■ **The problem**
Find the line with "(** A login that the game has answered. *)" in the entries below. Repeat it, every following line, and the line with "(lr_result_code response = RESULT_CODE_OK", exactly and with nothing added.

[Start of Attachment]

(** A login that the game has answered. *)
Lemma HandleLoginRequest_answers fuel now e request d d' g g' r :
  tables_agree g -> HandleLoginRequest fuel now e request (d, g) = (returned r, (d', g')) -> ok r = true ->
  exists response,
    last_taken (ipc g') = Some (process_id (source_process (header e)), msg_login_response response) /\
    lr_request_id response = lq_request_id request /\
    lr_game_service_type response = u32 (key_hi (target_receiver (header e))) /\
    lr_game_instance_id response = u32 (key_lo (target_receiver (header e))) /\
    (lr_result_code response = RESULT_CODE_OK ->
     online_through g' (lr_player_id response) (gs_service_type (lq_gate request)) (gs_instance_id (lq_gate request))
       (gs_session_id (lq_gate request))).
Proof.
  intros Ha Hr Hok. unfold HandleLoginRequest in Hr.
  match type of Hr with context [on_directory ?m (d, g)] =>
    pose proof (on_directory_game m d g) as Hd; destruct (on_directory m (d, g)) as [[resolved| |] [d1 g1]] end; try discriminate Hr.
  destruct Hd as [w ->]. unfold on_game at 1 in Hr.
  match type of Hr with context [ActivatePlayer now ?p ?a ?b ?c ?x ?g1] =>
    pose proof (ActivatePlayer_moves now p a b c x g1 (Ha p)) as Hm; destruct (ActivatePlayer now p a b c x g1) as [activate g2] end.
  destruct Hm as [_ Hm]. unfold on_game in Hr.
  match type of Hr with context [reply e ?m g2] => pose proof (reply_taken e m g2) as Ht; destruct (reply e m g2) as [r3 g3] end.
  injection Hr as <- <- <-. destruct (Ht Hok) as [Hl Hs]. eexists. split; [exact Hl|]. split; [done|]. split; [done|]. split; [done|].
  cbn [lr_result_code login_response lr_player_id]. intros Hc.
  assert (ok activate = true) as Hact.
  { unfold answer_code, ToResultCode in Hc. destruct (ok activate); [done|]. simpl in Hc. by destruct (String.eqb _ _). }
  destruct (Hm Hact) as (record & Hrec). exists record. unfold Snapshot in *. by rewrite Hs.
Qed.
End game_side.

[End of Attachment]
[Start of Attachment]

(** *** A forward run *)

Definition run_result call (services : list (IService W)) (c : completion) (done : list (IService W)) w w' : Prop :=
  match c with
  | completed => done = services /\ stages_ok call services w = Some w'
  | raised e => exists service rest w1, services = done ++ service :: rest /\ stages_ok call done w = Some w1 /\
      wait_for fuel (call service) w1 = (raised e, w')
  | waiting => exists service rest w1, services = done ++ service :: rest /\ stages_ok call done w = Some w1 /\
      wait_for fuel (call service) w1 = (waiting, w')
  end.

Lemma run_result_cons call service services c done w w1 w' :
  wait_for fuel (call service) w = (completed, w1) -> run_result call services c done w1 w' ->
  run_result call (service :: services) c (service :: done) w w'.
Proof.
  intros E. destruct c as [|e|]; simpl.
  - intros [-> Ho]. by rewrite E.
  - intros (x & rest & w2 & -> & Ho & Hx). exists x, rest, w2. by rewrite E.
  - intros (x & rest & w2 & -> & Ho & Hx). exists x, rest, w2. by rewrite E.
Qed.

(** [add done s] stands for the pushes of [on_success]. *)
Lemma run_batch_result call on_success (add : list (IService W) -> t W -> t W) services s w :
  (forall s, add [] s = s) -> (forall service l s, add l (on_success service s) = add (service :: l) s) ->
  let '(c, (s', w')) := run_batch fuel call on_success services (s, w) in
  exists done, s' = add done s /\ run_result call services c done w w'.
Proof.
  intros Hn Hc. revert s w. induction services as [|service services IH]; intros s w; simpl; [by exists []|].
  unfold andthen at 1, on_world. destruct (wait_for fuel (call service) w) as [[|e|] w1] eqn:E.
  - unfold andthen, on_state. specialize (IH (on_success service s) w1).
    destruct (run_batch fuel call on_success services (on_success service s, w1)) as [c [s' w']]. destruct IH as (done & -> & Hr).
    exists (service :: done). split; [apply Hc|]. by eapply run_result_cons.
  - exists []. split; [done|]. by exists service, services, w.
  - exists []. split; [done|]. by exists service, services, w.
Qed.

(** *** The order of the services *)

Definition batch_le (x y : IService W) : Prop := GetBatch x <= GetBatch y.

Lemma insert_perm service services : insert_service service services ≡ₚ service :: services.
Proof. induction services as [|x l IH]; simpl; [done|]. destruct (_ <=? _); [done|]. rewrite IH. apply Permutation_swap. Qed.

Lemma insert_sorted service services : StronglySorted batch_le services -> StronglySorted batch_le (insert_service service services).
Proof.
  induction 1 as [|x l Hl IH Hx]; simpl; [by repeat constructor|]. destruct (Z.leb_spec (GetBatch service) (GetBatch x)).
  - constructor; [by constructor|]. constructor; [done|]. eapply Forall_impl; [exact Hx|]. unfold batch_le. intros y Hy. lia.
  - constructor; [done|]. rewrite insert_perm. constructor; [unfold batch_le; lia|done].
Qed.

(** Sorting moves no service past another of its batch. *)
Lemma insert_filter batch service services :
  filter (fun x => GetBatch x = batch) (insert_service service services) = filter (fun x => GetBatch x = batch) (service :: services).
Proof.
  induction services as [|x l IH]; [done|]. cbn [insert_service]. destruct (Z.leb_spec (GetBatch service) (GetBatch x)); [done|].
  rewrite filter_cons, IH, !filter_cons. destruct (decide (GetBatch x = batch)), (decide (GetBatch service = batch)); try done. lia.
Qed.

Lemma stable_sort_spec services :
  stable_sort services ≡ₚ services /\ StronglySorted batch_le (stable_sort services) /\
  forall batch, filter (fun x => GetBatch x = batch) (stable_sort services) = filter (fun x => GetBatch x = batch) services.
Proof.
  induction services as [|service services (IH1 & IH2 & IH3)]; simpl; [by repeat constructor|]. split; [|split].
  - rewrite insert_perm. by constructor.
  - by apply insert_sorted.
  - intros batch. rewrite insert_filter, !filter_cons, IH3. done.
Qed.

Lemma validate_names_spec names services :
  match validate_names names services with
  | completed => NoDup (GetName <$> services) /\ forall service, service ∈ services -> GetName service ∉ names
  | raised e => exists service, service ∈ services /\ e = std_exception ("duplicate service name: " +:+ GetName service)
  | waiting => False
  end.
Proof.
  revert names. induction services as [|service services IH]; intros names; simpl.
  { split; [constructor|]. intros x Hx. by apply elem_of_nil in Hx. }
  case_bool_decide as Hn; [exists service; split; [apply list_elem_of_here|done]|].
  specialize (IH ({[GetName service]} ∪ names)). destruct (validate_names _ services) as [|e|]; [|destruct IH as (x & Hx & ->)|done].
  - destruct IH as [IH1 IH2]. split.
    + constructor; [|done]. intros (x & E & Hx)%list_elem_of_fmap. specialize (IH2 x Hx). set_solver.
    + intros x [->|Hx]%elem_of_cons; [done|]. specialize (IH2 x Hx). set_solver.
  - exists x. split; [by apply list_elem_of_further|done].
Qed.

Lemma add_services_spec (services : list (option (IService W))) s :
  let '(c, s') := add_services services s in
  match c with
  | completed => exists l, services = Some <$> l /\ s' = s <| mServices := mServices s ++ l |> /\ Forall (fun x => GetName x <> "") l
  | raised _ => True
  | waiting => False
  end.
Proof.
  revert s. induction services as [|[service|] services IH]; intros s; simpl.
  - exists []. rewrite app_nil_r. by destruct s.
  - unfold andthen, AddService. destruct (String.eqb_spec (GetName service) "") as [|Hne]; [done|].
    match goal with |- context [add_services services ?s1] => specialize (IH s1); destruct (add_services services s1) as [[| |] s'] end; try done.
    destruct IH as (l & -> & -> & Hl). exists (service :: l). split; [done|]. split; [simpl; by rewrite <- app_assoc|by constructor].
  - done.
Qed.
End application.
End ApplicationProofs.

[End of Attachment]

■ **Exercise response**
(** A login that the game has answered. *)
Lemma HandleLoginRequest_answers fuel now e request d d' g g' r :
  tables_agree g -> HandleLoginRequest fuel now e request (d, g) = (returned r, (d', g')) -> ok r = true ->
  exists response,
    last_taken (ipc g') = Some (process_id (source_process (header e)), msg_login_response response) /\
    lr_request_id response = lq_request_id request /\
    lr_game_service_type response = u32 (key_hi (target_receiver (header e))) /\
    lr_game_instance_id response = u32 (key_lo (target_receiver (header e))) /\
    (lr_result_code response = RESULT_CODE_OK ->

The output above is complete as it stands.